Take Your Best Shot At A Retirement Plan

I've been retired for more than a decade and I'm often asked about my biggest retirement regret. It's an easy call for me. I most regret retiring with an inadequate understanding of the risk I was taking.

It could have been disastrous. Research documents the risk of poor investment returns early in retirement, "sequence of returns risk," and I retired in 2005, just before the Great Recession. A relatively conservative equity exposure and substantial retirement savings saved me and I weathered the storm quite well. Still, I have the lingering feeling that I won a bet without fully understanding the odds.

Sometimes it's better to be lucky than good.
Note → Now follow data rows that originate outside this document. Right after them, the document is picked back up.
(* ===== verification/PMMFree.v ===== *)
(** Freeing in the page allocator: runs across shards, blocks, and single pages
    through the per-CPU cache; requests of 2 MiB and 2 GiB; counting. *)
From stdpp Require Import base list.
From Stdlib Require Import ZArith Lia.
From S2P Require Import Prelude Words PMM PMMBits PMMInv PMMScan PMMState PMMAlloc.

Open Scope Z_scope.
Open Scope c_scope.

(** The [n] pages from [b] on belong to a client. *)
Definition owned (s : pmm) (b n : Z) : Prop :=
  0 < b /\ 1 <= n /\ b + n <= pages (geo s) /\ forall p, b <= p < b + n -> ~ avail s p.

(** The pages [[b, b + n)] have been freed. *)
Definition freed (s s' : pmm) (b n : Z) : Prop := pmm_ok s' /\ gives s s' b n.

Lemma free_in_shard_ok s si b n : pmm_ok s -> owned s b n -> 0 <= si < total_l3_bits (geo s) -> sh_lo si <= b -> b + n <= sh_hi (geo s) si ->
  wp (free_in_shard_locked s si b n) (fun s' => freed s s' b n /\ caches s' = caches s /\ shard_count s' = shard_count s).
Proof.
  intros Hok (Hb & Hn & He & Ho) Hi B1 B2. unfold free_in_shard_locked. pose proof (g_pages _ (p_geo _ _ _ Hok)) as G1.
  apply wp_bind. eapply wp_mono; [apply (free_state s _ _ b n Hok); auto|]. intros m' [Hok1 Hg1].
  destruct (lower_hint_ok _ _ _ si b Hok1 Hi) as (s2 & -> & Hok2 & Hs2 & _). cbn [bind].
  assert (E : geo s2 = geo s) by apply Hs2.
  destruct (shard_free_add_ok s2 _ _ si n Hok2) as (s3 & -> & Hok3 & Hs3); [now rewrite E|lia|rewrite sh_over_in by lia; lia|lia|].
  cbn [wp]. assert (E3 : geo s3 = geo s) by (destruct Hs3 as (-> & _); exact E).
  pose proof (c_len _ _ _ (p_counts _ _ _ Hok)). pose proof (c_len _ _ _ (p_counts _ _ _ Hok3)) as Hl3. rewrite E3 in Hl3. unfold shard_count. split.
  - split; [|eauto with cdb]. eapply pmm_but_ext; [exact Hok3| |lia]. intros j Hj. cbv beta.
    destruct (j =? si) eqn:Ej; to_prop; [subst; rewrite sh_over_in by lia; lia|]. rewrite (sh_over_out _ _ _ si) by (auto; lia). lia.
  - split; [|congruence]. destruct Hs3 as (_ & _ & -> & _). destruct Hs2 as (_ & _ & -> & _). reflexivity.
Qed.

Lemma shard_of g b : geo_ok g -> 0 <= b < pages g -> 0 <= b / 524288 < total_l3_bits g /\ sh_lo (b / 524288) <= b < sh_hi g (b / 524288).
Proof.
  intros Hg Hb. pose proof (g_l2 _ Hg). pose proof (g_l3 _ Hg). unfold sh_hi, sh_len, sh_lo. dlia.
Qed.

(** * Runs *)

Lemma free_run_ok s b n : pmm_ok s -> owned s b n -> wp (free_run s b (b + n)) (fun s' => freed s s' b n).
Proof.
  intros Hok (Hb & Hn & He & Ho). pose proof (p_geo _ _ _ Hok) as Hg. pose proof (c_len _ _ _ (p_counts _ _ _ Hok)) as Hl.
  pose proof (g_l2 _ Hg) as G2. pose proof (g_l3 _ Hg) as G3. unfold free_run. consts. set (e := b + n) in *.
  assert (Hlast : (e - 1) / 524288 < total_l3_bits (geo s)) by (apply (shard_of (geo s) (e - 1) Hg); lia).
  apply (wp_loop (fun '(s1, si) => pmm_ok s1 /\ gives s s1 b (Z.max b (sh_lo si) - b) /\ b / 524288 <= si <= (e - 1) / 524288)
    (fun '(_, si) => Z.to_nat ((e - 1) / 524288 - si))).
  - intros [s1 si] (Hok1 & Hg1 & Hsi). unfold step_ok. pose proof (proj1 Hg1) as E1.
    destruct (shard_part (geo s) b n si Hg) as (S1 & S2 & S3 & S4); [fold e; lia..|]. fold e in S1, S3.
    assert (Hpart : shard_lo si b = Z.max b (sh_lo si) /\ shard_hi si e = Z.min e (sh_lo (si + 1))).
    { unfold shard_lo, shard_hi, sh_lo. consts. repeat case_bool; to_prop; lia. }
    destruct Hpart as [-> ->]. apply wp_bind. eapply wp_mono; [apply (free_in_shard_ok s1 si (Z.max b (sh_lo si))); [exact Hok1| |now rewrite E1|lia|]|].
    + split; [lia|]. split; [lia|]. rewrite E1. split; [lia|]. intros p Hp Ha. apply (proj2 Hg1) in Ha as [Ha|Ha]; [|lia]. apply (Ho p); [lia|exact Ha].
    + rewrite E1. unfold sh_hi, sh_len, sh_lo in *. lia.
    + intros s2 [[Hok2 Hg2] _]. assert (Hg12 : forall k, k = Z.min e (sh_lo (si + 1)) - b -> gives s s2 b k).
      { intros k ->. split; [destruct Hg2 as [-> _]; exact E1|]. intros p. destruct Hg2 as [_ ->]. destruct Hg1 as [_ ->]. split.
        - intros [[H|H]|H]; [auto|right; lia|right; lia].
        - intros [H|H]; [auto|]. destruct (Z.lt_ge_cases p (Z.max b (sh_lo si))); [left; right; lia|right; lia]. }
      destruct (e <=? Z.min e (sh_lo (si + 1))) eqn:Ee; to_prop; cbn [wp].
      * split; [exact Hok2|]. apply Hg12. unfold e in *. lia.
      * split; [|unfold sh_lo in *; dlia]. split; [exact Hok2|]. split; [apply Hg12; unfold sh_lo in *; lia|unfold sh_lo in *; dlia].
  - split; [exact Hok|]. split; [|split; [lia|apply Z.div_le_mono; lia]]. split; [reflexivity|]. intros p. unfold sh_lo.
    split; [auto|intros [H|H]; [exact H|exfalso; dlia]].
  - assert (Hb0 : 0 <= b / 524288) by (apply Z.div_pos; lia). unfold e in *. lia.
Qed.

(** * Single pages *)

Lemma flush_ok k s i c : pmm_ok s -> caches s !! i = Some c ->
  wp (flush k s (Z.of_nat i)) (fun s' => pmm_ok s' /\ geo s' = geo s /\ (forall p, avail s' p <-> avail s p) /\
    exists c', caches s' !! i = Some c' /\ length c' = (length c - k)%nat).
Proof.
  revert s c. induction k as [|k IH]; intros s c Hok Hc; cbn [flush].
  { cbn [wp]. split; [exact Hok|]. split; [reflexivity|]. split; [reflexivity|]. exists c. split; [exact Hc|lia]. }
  rewrite (get_cache _ _ _ Hc). cbn [bind]. destruct c as [|x c _] using rev_ind.
  { simpl. split; [exact Hok|]. split; [reflexivity|]. split; [reflexivity|]. exists []. auto. }
  rewrite length_app, Nat.add_1_r. simpl negb. rewrite pcp_pop_ok. cbn [bind]. rewrite (put_cache _ _ _ _ Hc). cbn [bind].
  destruct (cache_drop s _ _ _ _ _ Hok Hc) as (Hok1 & p & -> & Hp & Htk). set (s1 := with_caches s _) in *.
  assert (Hc1 : caches s1 !! i = Some c) by (apply list_lookup_insert_eq; now apply lookup_lt_Some in Hc).
  assert (Ep : p * PAGE_SIZE / PAGE_SIZE = p) by (consts; now apply Z.div_mul). rewrite Ep.
  change (pmm_bitmap_pages (geo s1)) with (pages (geo s)).
  assert (pages (geo s) <=? p = false) as -> by (apply Z.leb_gt; lia). consts.
  destruct (shard_of (geo s) p (p_geo _ _ _ Hok) ltac:(lia)) as [S1 S2].
  apply wp_bind. eapply wp_mono; [apply (free_in_shard_ok s1 (p / 524288) p 1 Hok1); [|exact S1|simpl; lia|simpl; lia]|].
  { split; [lia|]. split; [lia|]. split; [simpl; lia|]. intros q Hq Ha. apply Htk in Ha. tauto. }
  intros s2 [[Hok2 Hg2] [Ec2 _]]. rewrite <- Ec2 in Hc1.
  eapply wp_mono; [apply (IH s2 c Hok2 Hc1)|]. intros s3 (Hok3 & E3 & Hav & c' & Hc' & Hl).
  split; [exact Hok3|]. split; [rewrite E3, (proj1 Hg2); reflexivity|]. split; [|exists c'; split; [exact Hc'|lia]].
  intros q. rewrite Hav. destruct Hg2 as [_ ->]. destruct Htk as (_ & Hin & ->).
  destruct (decide (p <= q < p + 1)) as [Hq|Hq]; [|tauto]. split; [intros _; apply Hin; lia|auto].
Qed.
A better description of my mistake is that I was more focused on investment performance than the risk to my standard of living. I've come to understand that retirement planning is, from most perspectives, more risk management than portfolio management, although the latter seems to get all the love.

Retirement planning is often explained in terms of two schools of thought, a probabilist school and a safety-first school. Probabilists focus largely on maximizing portfolio returns and minimizing the probability of a shortfall. In a sense, they try to outrun standard-of-living risk with better portfolio returns.

In the safety-first school, the goal is to first insure the risk of an unacceptable standard of living with annuities, maximized Social Security benefits, TIPS, bond ladders and the like, and only then to pursue greater portfolio returns. For safety-first advocates, almost any probability of a disastrous outcome is too much risk.

We can look at retirement income as a portfolio optimization problem in which we try to sustain or improve our desired standard of living. The downside is that we could make it worse.

Alternatively, we can view it as a risk management problem and try to minimize our risk of losing our standard of living as we age, at the possible cost of limiting our upside. Of course, nothing says we can't choose a goal in between that better fits our risk tolerance, insuring more or less downside and risking more or less upside.